I told them about the Global Climate Emergency and they didn’t even seem surprised
and when a politician who campaigned for peace was shot dead in her home town
they said we know, we know, we know and they gazed up at me
like the three magi in a knitted nativity gazing up at the sky.
We shared a bottle of Jim Beam and I began to talk
about losing bits of myself; sending vital parts off in packets
addressed to publishing houses and forgetting to include an S.A.E.

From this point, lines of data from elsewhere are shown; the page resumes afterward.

(** * The result-window presentation core of the widgetsboxmodel plugin

    A shallow embedding of [Plugin::Plugin] and [Plugin::init_statemachine]
    (widgetsboxmodel/src/plugin.cpp): the state tree, the transition table
    and the entered/exited handlers are transcribed from the source; the
    run-to-completion step that drives them follows the algorithm of
    QStateMachine (select transitions, remove conflicts, exit, enter). *)

From Stdlib Require Import List String Bool Arith ZArith Lia.
Import ListNotations.

(** ** Outcomes of running plugin code *)

Inductive Result (A : Type) : Type :=
| Ok (a : A)
| NullDeref                 (* a null [current_query] was dereferenced *)
| Fatal (msg : string).     (* [qFatal]: the process is terminated *)

Arguments Ok {A} a.
Arguments NullDeref {A}.
Arguments Fatal {A} msg.

Definition bind {A B : Type} (r : Result A) (k : A -> Result B) : Result B :=
  match r with
  | Ok a => k a
  | NullDeref => NullDeref
  | Fatal msg => Fatal msg
  end.

Notation "x <- r ;; k" := (bind r (fun x => k))
  (at level 61, r at next level, right associativity).

(** ** The state tree built by [init_statemachine] *)

Inductive StateId : Type :=
| machine                       (* the QStateMachine itself, root of the tree *)
| s_top
| s_button
| s_button_hidden
| s_button_shown
| s_results
| s_results_hidden
| s_results_postpone
| s_results_visible
| s_results_model
| s_results_model_matches
| s_results_model_fallbacks
| s_results_actions
| s_results_actions_hidden
| s_results_actions_visible.

Scheme Equality for StateId.

Inductive ChildMode : Type := ExclusiveStates | ParallelStates.

Definition childMode (s : StateId) : ChildMode :=
  match s with
  | s_top | s_results_visible => ParallelStates
  | _ => ExclusiveStates
  end.

Definition parentState (s : StateId) : option StateId :=
  match s with
  | machine => None
  | s_top => Some machine
  | s_button | s_results => Some s_top
  | s_button_hidden | s_button_shown => Some s_button
  | s_results_hidden | s_results_postpone | s_results_visible => Some s_results
  | s_results_model | s_results_actions => Some s_results_visible
  | s_results_model_matches | s_results_model_fallbacks => Some s_results_model
  | s_results_actions_hidden | s_results_actions_visible => Some s_results_actions
  end.

(** Children in the order in which they were constructed. *)
Definition childStates (s : StateId) : list StateId :=
  match s with
  | machine => [s_top]
  | s_top => [s_button; s_results]
  | s_button => [s_button_hidden; s_button_shown]
  | s_results => [s_results_hidden; s_results_postpone; s_results_visible]
  | s_results_visible => [s_results_model; s_results_actions]
  | s_results_model => [s_results_model_matches; s_results_model_fallbacks]
  | s_results_actions => [s_results_actions_hidden; s_results_actions_visible]
  | _ => []
  end.

Definition initialState (s : StateId) : option StateId :=
  match s with
  | machine => Some s_top
  | s_button => Some s_button_hidden
  | s_results => Some s_results_hidden
  | s_results_model => Some s_results_model_matches
  | s_results_actions => Some s_results_actions_hidden
  | _ => None
  end.

(** ** Tree queries of the state machine framework *)

Definition all_states : list StateId :=
  [machine; s_top; s_button; s_button_hidden; s_button_shown; s_results;
   s_results_hidden; s_results_postpone; s_results_visible; s_results_model;
   s_results_model_matches; s_results_model_fallbacks; s_results_actions;
   s_results_actions_hidden; s_results_actions_visible].

Definition mem (s : StateId) (l : list StateId) : bool :=
  existsb (StateId_beq s) l.

(** Sets of states (QSet) are kept as duplicate-free lists in the order of
    [all_states], so that equal sets are equal lists. *)
Definition insert (s : StateId) (l : list StateId) : list StateId :=
  filter (fun x => StateId_beq x s || mem x l) all_states.

Definition remove (s : StateId) (l : list StateId) : list StateId :=
  filter (fun x => negb (StateId_beq s x)) l.

Definition same_opt (a b : option StateId) : bool :=
  match a, b with
  | Some x, Some y => StateId_beq x y
  | None, None => true
  | _, _ => false
  end.

(** Every walk along [parentState] ends within [depth_bound] steps. *)
Definition depth_bound : nat := List.length all_states.

Fixpoint ancestors_from (n : nat) (s : StateId) (upto : option StateId)
  : list StateId :=
  match n with
  | O => []
  | S n' =>
    match parentState s with
    | None => []
    | Some p =>
      if same_opt (Some p) upto then [] else p :: ancestors_from n' p upto
    end
  end.

Definition getProperAncestors (s : StateId) (upto : option StateId)
  : list StateId := ancestors_from depth_bound s upto.

Definition isDescendant (s1 s2 : StateId) : bool :=
  mem s2 (getProperAncestors s1 None).

Definition isParallel (s : StateId) : bool :=
  match childMode s with ParallelStates => true | ExclusiveStates => false end.

Definition isAtomic (s : StateId) : bool :=
  match childStates s with [] => true | _ => false end.

Definition isCompound (s : StateId) : bool :=
  negb (isParallel s) && negb (isAtomic s).

Fixpoint indexOf (s : StateId) (l : list StateId) : nat :=
  match l with
  | [] => O
  | x :: l' => if StateId_beq s x then O else S (indexOf s l')
  end.

(** Least common ancestor of two states (not necessarily compound). *)
Definition findLCA (s1 s2 : StateId) : StateId :=
  match find (fun anc => isDescendant s2 anc) (getProperAncestors s1 None) with
  | Some anc => anc
  | None => machine
  end.

(** Least common compound ancestor of a transition's source and target. *)
Definition findLCCA (src tgt : StateId) : StateId :=
  match find (fun anc => isCompound anc && isDescendant tgt anc)
             (getProperAncestors src None) with
  | Some anc => anc
  | None => machine
  end.

Definition descendantDepth (s ancestor : StateId) : nat :=
  S (List.length (getProperAncestors s (Some ancestor))).

Definition indexOfDescendant (s desc : StateId) : nat :=
  indexOf (last (getProperAncestors desc (Some s)) desc) (childStates s).

Definition stateEntryLessThan (s1 s2 : StateId) : bool :=
  if same_opt (parentState s1) (parentState s2) then
    match parentState s1 with
    | Some p => indexOf s1 (childStates p) <? indexOf s2 (childStates p)
    | None => false
    end
  else if isDescendant s1 s2 then false
  else if isDescendant s2 s1 then true
  else
    let lca := findLCA s1 s2 in
    let d1 := descendantDepth s1 lca in
    let d2 := descendantDepth s2 lca in
    if d1 =? d2 then indexOfDescendant lca s1 <? indexOfDescendant lca s2
    else d1 <? d2.

Definition stateExitLessThan (s1 s2 : StateId) : bool :=
  if same_opt (parentState s1) (parentState s2) then
    match parentState s1 with
    | Some p => indexOf s2 (childStates p) <? indexOf s1 (childStates p)
    | None => false
    end
  else if isDescendant s1 s2 then true
  else if isDescendant s2 s1 then false
  else
    let lca := findLCA s1 s2 in
    let d1 := descendantDepth s1 lca in
    let d2 := descendantDepth s2 lca in
    if d1 =? d2 then indexOfDescendant lca s2 <? indexOfDescendant lca s1
    else d2 <? d1.

Section Sorting.
Variable A : Type.
Variable lessThan : A -> A -> bool.

Fixpoint insert_sorted (x : A) (l : list A) : list A :=
  match l with
  | [] => [x]
  | y :: l' => if lessThan y x then y :: insert_sorted x l' else x :: l
  end.

Definition sort_by (l : list A) : list A :=
  fold_left (fun acc x => insert_sorted x acc) l [].
End Sorting.

Arguments insert_sorted {A} lessThan x l.
Arguments sort_by {A} lessThan l.

(** ** Data of the plugin *)

(** Query objects live in a store ([heap]); a [shared_ptr<Query>] is an index
    into it.  Only what the window reads from a query is recorded. *)
Definition QueryId : Type := nat.

Record Query : Type := {
  q_string : string;
  q_matches : nat;                 (* matches()->rowCount() *)
  q_fallbacks : nat;               (* fallbacks()->rowCount() *)
  q_matchActions : nat -> nat;     (* matchActions(row)->rowCount() *)
  q_fallbackActions : nat -> nat;  (* fallbackActions(row)->rowCount() *)
  q_isFinished : bool;
  q_canceled : bool;
  q_running : bool
}.

(** The item models a view can be bound to. *)
Inductive Model : Type :=
| matches (q : QueryId)
| fallbacks (q : QueryId)
| matchActions (q : QueryId) (row : nat)
| fallbackActions (q : QueryId) (row : nat).

Scheme Equality for Model.

(** A ResizingList: visibility, enabledness, bound model, current index
    ([None] is the invalid index). *)
Record ListView : Type := {
  lv_visible : bool;
  lv_enabled : bool;
  lv_model : option Model;
  lv_currentIndex : option nat
}.

Inductive InputHint : Type :=
| hint_empty
| hint_synopsis (q : QueryId)
| hint_item (m : Model) (row : nat).   (* the row's InputActionRole data *)

Inductive FilterObj : Type :=
| filter_plugin | filter_results_list | filter_actions_list.

Scheme Equality for FilterObj.

(** Event filters of the input line, most recently installed first: this is
    the order in which they see an event. *)
Record InputLine : Type := {
  text : string;
  inputHint : InputHint;
  eventFilters : list FilterObj
}.

Record Window : Type := {
  w_visible : bool;
  input_line : InputLine;
  results_list : ListView;
  actions_list : ListView
}.

Inductive Direction : Type := Forward | Backward.

Inductive QuerySignal : Type :=
| sig_finished        (* albert::Query::finished, slot Plugin::queryFinsished *)
| sig_rowsInserted.   (* matches() rowsInserted, slot Plugin::resultsReady *)

Scheme Equality for QuerySignal.

(** The calls the plugin makes on its collaborators, in program order. *)
Inductive Call : Type :=
| call_cancel (q : QueryId)
| call_disconnect (q : QueryId) (sig : QuerySignal)
| call_query (q : QueryId) (text : string)
| call_connect (q : QueryId) (sig : QuerySignal)
| call_run (q : QueryId)
| call_activateMatch (q : QueryId) (i a : Z)
| call_activateFallback (q : QueryId) (i a : Z)
| call_warn
| call_history_add (s : string)
| call_window_hide
| call_emit_textChanged (s : string).

(** What the plugin reads from its surroundings when it runs, and the
    setting that [setClearOnHide] may change between any two events. *)
Record Ambient : Type := {
  underMouse : bool;          (* window.input_line->underMouse() *)
  ControlModifier : bool;     (* QApplication::keyboardModifiers() has Control *)
  clearOnHide_ : bool;        (* the member clearOnHide_ *)
  engine : string -> Query    (* the query object query(text) would construct *)
}.

(** Modelled from the spec: plugin.h is not part of the sources; the two
    configured modifier bindings [mod_fallback] and [mod_actions] range over
    Shift, Meta, Control and Alt, in the order of the table [mods_keys]. *)
Inductive Mod : Type := Shift | Meta | Control | Alt.

Inductive Key : Type := Key_Shift | Key_Meta | Key_Control | Key_Alt.

Scheme Equality for Key.

Definition mods_keys (m : Mod) : Key :=
  match m with
  | Shift => Key_Shift
  | Meta => Key_Meta
  | Control => Key_Control
  | Alt => Key_Alt
  end.

Record Plugin : Type := {
  window : Window;
  current_query : option QueryId;
  displayed_query : option QueryId;
  queries_ : list QueryId;
  show_fallbacks_on_empty_query : bool;
  mod_fallback : Mod;
  mod_actions : Mod;
  history_ : list string;
  display_delay_timer : bool;           (* isActive() *)
  opacity_animation : Direction;
  configuration : list StateId;         (* of the state machine *)
  active : list StateId;                (* states whose active() is true *)
  heap : list Query;
  connections : list (QueryId * QuerySignal);
  calls : list Call;
  ambient : Ambient
}.

(** *** Field updates *)

Definition set_window (f : Window -> Window) (p : Plugin) : Plugin :=
  {| window := f (window p); current_query := current_query p;
     displayed_query := displayed_query p; queries_ := queries_ p;
     show_fallbacks_on_empty_query := show_fallbacks_on_empty_query p;
     mod_fallback := mod_fallback p; mod_actions := mod_actions p;
     history_ := history_ p; display_delay_timer := display_delay_timer p;
     opacity_animation := opacity_animation p;
     configuration := configuration p; active := active p; heap := heap p;
     connections := connections p; calls := calls p; ambient := ambient p |}.

Definition set_current_query (v : option QueryId) (p : Plugin) : Plugin :=
  {| window := window p; current_query := v;
     displayed_query := displayed_query p; queries_ := queries_ p;
     show_fallbacks_on_empty_query := show_fallbacks_on_empty_query p;
     mod_fallback := mod_fallback p; mod_actions := mod_actions p;
     history_ := history_ p; display_delay_timer := display_delay_timer p;
     opacity_animation := opacity_animation p;
     configuration := configuration p; active := active p; heap := heap p;
     connections := connections p; calls := calls p; ambient := ambient p |}.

and about waking in the night to check if I could still use a pen
in case I found I’d been extinguished, like a firefly softly stifled
beneath the surface of a lake
and about advertisements for makeup and breakfast cereal
that are meant to make you worry about the lines in your face
and the overspill of your gut when really you should be worrying
about something useful like the housing crisis
but you are worrying about the lines in your face
and that means you’re going to Hell
and they both looked tired
and one said listen, I can’t take this anymore
and shuffled off right out the living room door
and the other one just stared at me and shrugged.
Cayton Bay
I’d argued with myself the whole way there
not joining in with the B-Movie script you all rehearsed
across me the hot car constricting my innards
I climbed out of the rear window
and strapped myself to the roof with the surfboards
the 1960s pastiche we couldn’t shake off
I stared up at the conflicted sky and waited for rain
to wash me onto the moss-tufted cliff
shrug me from its chalk-bald scalp and into
silk-grey tears as far as the eye can shed
feeling no more real than the bloodshot limestone wreck
squinting out over the gambling, sugar-scoffing town
the wellied walkers with their creatures pointless
pointlessly I stared up at the conflicted sky and waited
for waves to rip the sickness from the pit of me
the melodrama I couldn’t shake off
silk-grey tears as far as the eye can shed
I’d argued with myself the whole way there
and lost.
Waltzes
I wanted to tell you about how I like
waltzes. But something interrupted
us like a bleating phone or late for work and
I never finished what I was saying.
It’s really nothing
just that it must have been nice
to stop all that prancing about
and look someone in the eyes
for three whole minutes
and gently sway
as I say
doesn’t matter anyway.
One
two
three.
A Week Spent Leaving You
You read a lot of books.
Or perhaps it's just the one book, but you read it a lot.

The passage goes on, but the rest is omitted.